> **Your assignment**
Where the line containing "assert (Hin : (Toy.head_f, [Toy.body_p])" appears in the records below, begin there and output each line verbatim through the last line.

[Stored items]
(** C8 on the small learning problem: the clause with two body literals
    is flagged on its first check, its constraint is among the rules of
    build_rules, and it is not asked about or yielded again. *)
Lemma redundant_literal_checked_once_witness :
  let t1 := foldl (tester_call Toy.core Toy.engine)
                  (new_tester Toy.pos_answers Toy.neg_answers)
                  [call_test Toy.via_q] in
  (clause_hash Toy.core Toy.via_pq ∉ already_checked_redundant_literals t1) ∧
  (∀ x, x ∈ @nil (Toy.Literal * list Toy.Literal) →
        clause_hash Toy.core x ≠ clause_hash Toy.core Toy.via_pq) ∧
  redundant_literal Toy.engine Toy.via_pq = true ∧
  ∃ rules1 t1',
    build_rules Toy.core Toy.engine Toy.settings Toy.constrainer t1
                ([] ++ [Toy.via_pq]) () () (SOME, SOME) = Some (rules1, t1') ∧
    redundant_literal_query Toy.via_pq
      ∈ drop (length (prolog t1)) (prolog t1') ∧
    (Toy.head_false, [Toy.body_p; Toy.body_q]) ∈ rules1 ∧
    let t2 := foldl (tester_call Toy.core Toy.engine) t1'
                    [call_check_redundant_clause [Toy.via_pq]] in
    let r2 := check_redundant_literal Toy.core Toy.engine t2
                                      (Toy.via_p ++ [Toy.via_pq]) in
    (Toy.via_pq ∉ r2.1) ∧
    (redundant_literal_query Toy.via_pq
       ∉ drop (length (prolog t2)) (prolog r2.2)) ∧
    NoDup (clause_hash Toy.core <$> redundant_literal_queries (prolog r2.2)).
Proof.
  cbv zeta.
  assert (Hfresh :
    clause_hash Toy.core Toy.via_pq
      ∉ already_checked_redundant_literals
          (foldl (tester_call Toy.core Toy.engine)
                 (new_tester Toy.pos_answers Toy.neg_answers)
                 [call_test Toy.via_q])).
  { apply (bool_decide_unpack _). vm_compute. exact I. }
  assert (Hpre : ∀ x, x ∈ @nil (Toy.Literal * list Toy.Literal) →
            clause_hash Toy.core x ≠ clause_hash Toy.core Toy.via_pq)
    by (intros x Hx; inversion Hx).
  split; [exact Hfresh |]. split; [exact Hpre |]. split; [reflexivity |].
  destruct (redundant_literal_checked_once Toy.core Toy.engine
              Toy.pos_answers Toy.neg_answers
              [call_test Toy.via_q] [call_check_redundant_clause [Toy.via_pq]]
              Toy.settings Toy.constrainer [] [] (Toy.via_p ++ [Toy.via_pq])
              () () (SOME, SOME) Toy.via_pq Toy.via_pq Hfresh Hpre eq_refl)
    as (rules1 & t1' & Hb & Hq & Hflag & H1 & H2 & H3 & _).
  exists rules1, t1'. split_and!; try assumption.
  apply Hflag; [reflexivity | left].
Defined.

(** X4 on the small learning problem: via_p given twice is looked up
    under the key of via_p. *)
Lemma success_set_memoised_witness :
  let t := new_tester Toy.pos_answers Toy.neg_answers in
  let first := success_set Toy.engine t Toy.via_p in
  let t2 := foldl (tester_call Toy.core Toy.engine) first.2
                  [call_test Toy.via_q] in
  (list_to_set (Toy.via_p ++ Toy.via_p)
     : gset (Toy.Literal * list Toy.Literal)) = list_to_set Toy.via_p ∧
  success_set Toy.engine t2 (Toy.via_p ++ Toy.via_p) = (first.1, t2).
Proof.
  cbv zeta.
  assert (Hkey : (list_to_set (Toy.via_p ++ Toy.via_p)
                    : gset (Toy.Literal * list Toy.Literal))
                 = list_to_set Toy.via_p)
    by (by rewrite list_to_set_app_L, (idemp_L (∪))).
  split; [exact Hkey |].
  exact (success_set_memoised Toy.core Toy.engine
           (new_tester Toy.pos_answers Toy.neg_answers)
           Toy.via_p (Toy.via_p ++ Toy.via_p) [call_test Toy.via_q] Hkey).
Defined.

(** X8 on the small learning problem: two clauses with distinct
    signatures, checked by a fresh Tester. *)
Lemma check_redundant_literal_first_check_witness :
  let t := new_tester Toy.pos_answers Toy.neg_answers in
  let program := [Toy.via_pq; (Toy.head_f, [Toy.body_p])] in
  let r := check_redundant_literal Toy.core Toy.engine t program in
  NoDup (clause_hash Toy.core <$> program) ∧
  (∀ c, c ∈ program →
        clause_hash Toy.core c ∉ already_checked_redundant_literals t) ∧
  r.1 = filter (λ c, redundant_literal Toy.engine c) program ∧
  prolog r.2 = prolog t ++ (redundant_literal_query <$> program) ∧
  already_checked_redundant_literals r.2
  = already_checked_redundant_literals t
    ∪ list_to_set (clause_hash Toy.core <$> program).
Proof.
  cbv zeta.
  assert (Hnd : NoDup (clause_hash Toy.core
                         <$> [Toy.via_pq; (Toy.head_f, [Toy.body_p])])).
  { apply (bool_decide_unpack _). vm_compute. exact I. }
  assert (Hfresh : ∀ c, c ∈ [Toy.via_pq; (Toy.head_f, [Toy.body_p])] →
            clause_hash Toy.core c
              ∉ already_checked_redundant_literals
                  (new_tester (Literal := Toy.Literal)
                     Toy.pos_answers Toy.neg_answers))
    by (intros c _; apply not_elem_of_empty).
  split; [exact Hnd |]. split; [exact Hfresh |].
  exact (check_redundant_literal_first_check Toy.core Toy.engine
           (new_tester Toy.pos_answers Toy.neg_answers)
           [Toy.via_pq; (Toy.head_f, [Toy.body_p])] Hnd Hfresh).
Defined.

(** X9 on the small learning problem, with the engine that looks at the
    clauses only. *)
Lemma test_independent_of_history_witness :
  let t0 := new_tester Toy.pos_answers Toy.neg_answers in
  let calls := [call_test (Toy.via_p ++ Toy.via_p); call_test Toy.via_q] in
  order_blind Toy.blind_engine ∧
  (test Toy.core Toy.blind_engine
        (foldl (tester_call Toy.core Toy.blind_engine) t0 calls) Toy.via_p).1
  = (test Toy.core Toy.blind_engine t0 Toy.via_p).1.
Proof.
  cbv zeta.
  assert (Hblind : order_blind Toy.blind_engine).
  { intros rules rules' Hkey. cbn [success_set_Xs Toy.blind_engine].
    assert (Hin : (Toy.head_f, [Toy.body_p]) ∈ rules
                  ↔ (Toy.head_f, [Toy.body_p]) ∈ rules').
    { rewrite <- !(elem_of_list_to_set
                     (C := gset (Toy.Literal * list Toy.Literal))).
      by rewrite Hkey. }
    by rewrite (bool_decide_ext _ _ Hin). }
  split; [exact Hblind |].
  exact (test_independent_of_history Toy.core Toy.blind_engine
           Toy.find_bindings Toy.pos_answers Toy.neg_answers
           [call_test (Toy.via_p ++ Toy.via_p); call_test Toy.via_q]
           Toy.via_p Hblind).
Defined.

> **Problem solution**
    assert (Hin : (Toy.head_f, [Toy.body_p]) ∈ rules
                  ↔ (Toy.head_f, [Toy.body_p]) ∈ rules').
    { rewrite <- !(elem_of_list_to_set
                     (C := gset (Toy.Literal * list Toy.Literal))).
      by rewrite Hkey. }
    by rewrite (bool_decide_ext _ _ Hin). }
  split; [exact Hblind |].
  exact (test_independent_of_history Toy.core Toy.blind_engine
           Toy.find_bindings Toy.pos_answers Toy.neg_answers
           [call_test (Toy.via_p ++ Toy.via_p); call_test Toy.via_q]
           Toy.via_p Hblind).
Defined.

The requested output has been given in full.